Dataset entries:
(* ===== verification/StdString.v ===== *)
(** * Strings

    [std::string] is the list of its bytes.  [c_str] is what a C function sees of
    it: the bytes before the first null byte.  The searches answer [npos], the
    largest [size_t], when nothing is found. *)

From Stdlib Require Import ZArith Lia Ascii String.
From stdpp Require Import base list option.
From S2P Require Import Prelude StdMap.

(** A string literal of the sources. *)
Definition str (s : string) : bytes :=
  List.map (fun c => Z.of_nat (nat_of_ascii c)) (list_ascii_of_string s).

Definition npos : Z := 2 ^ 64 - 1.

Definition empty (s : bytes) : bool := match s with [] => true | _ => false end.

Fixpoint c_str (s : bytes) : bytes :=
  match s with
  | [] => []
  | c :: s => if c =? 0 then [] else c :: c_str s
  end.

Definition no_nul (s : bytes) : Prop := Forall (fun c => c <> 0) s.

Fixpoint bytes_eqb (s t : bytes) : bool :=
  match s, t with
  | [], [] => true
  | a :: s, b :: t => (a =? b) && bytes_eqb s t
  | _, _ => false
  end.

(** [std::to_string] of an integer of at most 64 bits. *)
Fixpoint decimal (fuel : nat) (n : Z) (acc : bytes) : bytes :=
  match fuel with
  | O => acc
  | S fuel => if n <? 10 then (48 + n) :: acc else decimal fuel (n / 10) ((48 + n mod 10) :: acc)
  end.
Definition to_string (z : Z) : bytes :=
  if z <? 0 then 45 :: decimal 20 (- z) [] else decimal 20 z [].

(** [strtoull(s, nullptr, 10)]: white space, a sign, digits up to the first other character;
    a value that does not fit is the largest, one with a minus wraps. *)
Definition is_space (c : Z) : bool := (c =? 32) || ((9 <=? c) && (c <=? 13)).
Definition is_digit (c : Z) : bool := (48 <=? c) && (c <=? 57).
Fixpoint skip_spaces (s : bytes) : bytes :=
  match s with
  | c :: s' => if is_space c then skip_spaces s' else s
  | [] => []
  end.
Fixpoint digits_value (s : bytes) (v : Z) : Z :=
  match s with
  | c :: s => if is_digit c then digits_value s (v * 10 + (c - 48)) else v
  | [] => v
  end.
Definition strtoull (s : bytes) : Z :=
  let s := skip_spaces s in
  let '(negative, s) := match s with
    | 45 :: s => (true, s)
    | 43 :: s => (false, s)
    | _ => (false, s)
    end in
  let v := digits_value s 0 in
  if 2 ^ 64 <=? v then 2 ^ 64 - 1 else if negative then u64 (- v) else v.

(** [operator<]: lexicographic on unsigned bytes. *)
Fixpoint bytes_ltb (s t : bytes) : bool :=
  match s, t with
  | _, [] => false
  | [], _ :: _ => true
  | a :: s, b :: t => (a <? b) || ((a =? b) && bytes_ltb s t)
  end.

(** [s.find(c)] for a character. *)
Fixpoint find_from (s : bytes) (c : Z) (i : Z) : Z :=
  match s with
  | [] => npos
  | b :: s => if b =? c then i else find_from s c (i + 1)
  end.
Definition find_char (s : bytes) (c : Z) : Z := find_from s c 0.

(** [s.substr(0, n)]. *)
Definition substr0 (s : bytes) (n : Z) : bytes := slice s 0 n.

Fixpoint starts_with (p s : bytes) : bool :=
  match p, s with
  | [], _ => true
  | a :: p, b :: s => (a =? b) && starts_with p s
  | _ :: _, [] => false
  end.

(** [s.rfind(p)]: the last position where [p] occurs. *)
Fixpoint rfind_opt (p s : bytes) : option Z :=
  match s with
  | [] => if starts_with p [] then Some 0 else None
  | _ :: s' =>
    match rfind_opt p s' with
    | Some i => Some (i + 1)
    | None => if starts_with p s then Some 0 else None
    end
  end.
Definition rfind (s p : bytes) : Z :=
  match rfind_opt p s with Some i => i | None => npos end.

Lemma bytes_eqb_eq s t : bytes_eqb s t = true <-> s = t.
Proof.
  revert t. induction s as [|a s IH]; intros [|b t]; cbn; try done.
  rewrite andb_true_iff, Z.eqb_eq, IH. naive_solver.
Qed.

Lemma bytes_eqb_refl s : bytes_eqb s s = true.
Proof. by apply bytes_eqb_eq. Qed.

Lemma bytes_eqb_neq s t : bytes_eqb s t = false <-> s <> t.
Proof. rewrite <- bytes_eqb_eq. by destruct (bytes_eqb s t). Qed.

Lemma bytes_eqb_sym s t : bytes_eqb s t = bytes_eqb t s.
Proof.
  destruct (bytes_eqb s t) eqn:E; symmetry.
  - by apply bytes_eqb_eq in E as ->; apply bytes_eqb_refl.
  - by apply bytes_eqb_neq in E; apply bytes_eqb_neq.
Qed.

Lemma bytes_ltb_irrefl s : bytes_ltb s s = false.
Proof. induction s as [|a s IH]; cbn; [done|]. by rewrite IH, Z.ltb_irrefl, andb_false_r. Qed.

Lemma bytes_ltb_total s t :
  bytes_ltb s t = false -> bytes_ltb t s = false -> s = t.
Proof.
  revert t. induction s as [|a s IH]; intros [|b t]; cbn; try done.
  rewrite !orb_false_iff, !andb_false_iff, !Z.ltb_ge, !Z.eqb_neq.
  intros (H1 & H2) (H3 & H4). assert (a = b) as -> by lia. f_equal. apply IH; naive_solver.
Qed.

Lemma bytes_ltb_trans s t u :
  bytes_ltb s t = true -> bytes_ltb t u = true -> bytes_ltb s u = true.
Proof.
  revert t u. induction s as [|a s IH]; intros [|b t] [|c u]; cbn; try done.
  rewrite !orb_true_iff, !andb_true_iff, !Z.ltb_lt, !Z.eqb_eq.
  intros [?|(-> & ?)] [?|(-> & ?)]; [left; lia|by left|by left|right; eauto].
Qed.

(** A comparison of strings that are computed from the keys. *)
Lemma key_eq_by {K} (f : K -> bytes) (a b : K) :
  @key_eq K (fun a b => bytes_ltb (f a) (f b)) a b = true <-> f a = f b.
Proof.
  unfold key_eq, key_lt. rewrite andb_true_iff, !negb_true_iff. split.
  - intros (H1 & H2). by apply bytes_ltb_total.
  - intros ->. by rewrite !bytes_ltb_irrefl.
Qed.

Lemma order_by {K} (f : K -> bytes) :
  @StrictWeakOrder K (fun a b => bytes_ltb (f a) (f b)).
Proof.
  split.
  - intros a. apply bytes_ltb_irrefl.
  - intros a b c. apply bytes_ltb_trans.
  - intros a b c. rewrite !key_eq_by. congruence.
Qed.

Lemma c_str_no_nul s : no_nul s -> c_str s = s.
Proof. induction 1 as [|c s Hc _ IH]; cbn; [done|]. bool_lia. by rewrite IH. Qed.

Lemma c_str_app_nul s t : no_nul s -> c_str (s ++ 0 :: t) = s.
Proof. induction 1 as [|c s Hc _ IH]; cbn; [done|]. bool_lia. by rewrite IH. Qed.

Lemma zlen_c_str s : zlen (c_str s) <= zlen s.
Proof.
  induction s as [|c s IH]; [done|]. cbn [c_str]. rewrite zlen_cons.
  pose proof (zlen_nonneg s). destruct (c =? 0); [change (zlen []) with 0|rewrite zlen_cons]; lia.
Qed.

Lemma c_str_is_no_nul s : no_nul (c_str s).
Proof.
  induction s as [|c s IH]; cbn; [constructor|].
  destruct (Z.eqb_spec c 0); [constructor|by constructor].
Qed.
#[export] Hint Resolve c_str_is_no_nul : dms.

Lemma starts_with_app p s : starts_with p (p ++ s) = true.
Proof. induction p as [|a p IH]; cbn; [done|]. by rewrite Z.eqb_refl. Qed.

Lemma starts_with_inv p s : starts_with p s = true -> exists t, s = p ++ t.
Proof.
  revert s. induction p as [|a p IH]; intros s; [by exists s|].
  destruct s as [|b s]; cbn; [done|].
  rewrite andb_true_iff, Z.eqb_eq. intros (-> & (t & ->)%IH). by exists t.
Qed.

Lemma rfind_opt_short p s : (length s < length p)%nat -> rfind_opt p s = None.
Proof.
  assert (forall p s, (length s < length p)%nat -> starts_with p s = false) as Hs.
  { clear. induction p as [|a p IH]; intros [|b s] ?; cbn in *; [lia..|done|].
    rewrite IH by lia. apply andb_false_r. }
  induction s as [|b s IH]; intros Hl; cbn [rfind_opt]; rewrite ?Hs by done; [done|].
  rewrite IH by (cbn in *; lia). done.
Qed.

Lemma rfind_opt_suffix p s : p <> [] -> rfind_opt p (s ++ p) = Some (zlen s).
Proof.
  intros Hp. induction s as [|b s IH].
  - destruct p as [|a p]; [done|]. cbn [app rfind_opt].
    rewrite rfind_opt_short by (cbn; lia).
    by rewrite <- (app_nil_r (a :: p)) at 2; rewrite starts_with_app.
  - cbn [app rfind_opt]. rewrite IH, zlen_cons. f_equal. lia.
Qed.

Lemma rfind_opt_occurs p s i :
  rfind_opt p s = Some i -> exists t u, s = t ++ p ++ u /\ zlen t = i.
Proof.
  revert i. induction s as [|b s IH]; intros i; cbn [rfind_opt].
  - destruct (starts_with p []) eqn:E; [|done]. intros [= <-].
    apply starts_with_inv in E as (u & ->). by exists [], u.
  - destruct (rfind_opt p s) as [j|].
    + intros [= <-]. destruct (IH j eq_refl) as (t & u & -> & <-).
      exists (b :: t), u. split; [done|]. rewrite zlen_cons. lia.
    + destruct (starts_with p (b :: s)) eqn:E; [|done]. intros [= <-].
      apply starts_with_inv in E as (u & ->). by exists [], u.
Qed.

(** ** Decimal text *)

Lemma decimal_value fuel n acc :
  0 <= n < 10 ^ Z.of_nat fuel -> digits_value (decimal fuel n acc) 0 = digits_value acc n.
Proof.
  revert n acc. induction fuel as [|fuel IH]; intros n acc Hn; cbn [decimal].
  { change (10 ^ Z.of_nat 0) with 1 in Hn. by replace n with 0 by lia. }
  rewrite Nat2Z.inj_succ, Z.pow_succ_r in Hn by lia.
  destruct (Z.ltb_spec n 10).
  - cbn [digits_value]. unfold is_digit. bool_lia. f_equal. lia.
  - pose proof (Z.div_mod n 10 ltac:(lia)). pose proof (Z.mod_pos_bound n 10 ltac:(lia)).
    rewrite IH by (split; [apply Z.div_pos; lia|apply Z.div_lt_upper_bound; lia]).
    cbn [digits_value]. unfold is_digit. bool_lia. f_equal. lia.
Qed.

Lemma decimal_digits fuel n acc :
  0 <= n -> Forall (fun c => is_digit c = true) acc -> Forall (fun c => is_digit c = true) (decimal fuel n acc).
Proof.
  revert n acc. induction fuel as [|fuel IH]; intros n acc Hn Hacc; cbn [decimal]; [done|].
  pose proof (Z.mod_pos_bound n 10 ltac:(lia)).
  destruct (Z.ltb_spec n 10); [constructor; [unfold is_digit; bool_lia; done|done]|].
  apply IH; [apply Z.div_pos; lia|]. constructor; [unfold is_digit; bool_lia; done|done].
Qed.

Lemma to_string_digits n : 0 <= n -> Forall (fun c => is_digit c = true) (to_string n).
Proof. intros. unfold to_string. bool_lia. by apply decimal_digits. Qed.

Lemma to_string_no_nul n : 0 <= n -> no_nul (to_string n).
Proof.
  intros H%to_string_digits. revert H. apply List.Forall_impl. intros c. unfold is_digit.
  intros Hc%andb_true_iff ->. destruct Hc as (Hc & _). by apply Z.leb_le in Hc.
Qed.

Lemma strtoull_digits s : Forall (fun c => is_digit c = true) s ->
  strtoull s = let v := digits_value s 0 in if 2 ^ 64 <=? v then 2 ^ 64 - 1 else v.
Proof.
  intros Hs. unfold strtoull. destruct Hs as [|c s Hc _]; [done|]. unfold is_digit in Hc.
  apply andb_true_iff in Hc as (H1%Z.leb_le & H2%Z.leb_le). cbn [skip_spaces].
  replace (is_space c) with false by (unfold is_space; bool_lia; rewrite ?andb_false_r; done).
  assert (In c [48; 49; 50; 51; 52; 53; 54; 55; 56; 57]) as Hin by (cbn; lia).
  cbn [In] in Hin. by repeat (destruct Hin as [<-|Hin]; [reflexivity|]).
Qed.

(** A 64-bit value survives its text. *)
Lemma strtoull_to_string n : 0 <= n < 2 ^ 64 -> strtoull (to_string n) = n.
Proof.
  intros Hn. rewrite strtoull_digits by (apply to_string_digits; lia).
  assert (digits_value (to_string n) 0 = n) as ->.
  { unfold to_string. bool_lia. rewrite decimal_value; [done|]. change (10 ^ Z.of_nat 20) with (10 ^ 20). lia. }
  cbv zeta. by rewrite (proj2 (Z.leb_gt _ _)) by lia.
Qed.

> [Task item] Both end lines included, restate word for word the lines above from the line with "(** [s.find(c)] for a character. *)" to the line with "(** [s.rfind(p)]: the", and nothing else.

> [Response area]
(** [s.find(c)] for a character. *)
Fixpoint find_from (s : bytes) (c : Z) (i : Z) : Z :=
  match s with
  | [] => npos
  | b :: s => if b =? c then i else find_from s c (i + 1)
  end.
Definition find_char (s : bytes) (c : Z) : Z := find_from s c 0.

(** [s.substr(0, n)]. *)
Definition substr0 (s : bytes) (n : Z) : bytes := slice s 0 n.

Fixpoint starts_with (p s : bytes) : bool :=
  match p, s with
  | [], _ => true
  | a :: p, b :: s => (a =? b) && starts_with p s
  | _ :: _, [] => false
  end.

(** [s.rfind(p)]: the last position where [p] occurs. *)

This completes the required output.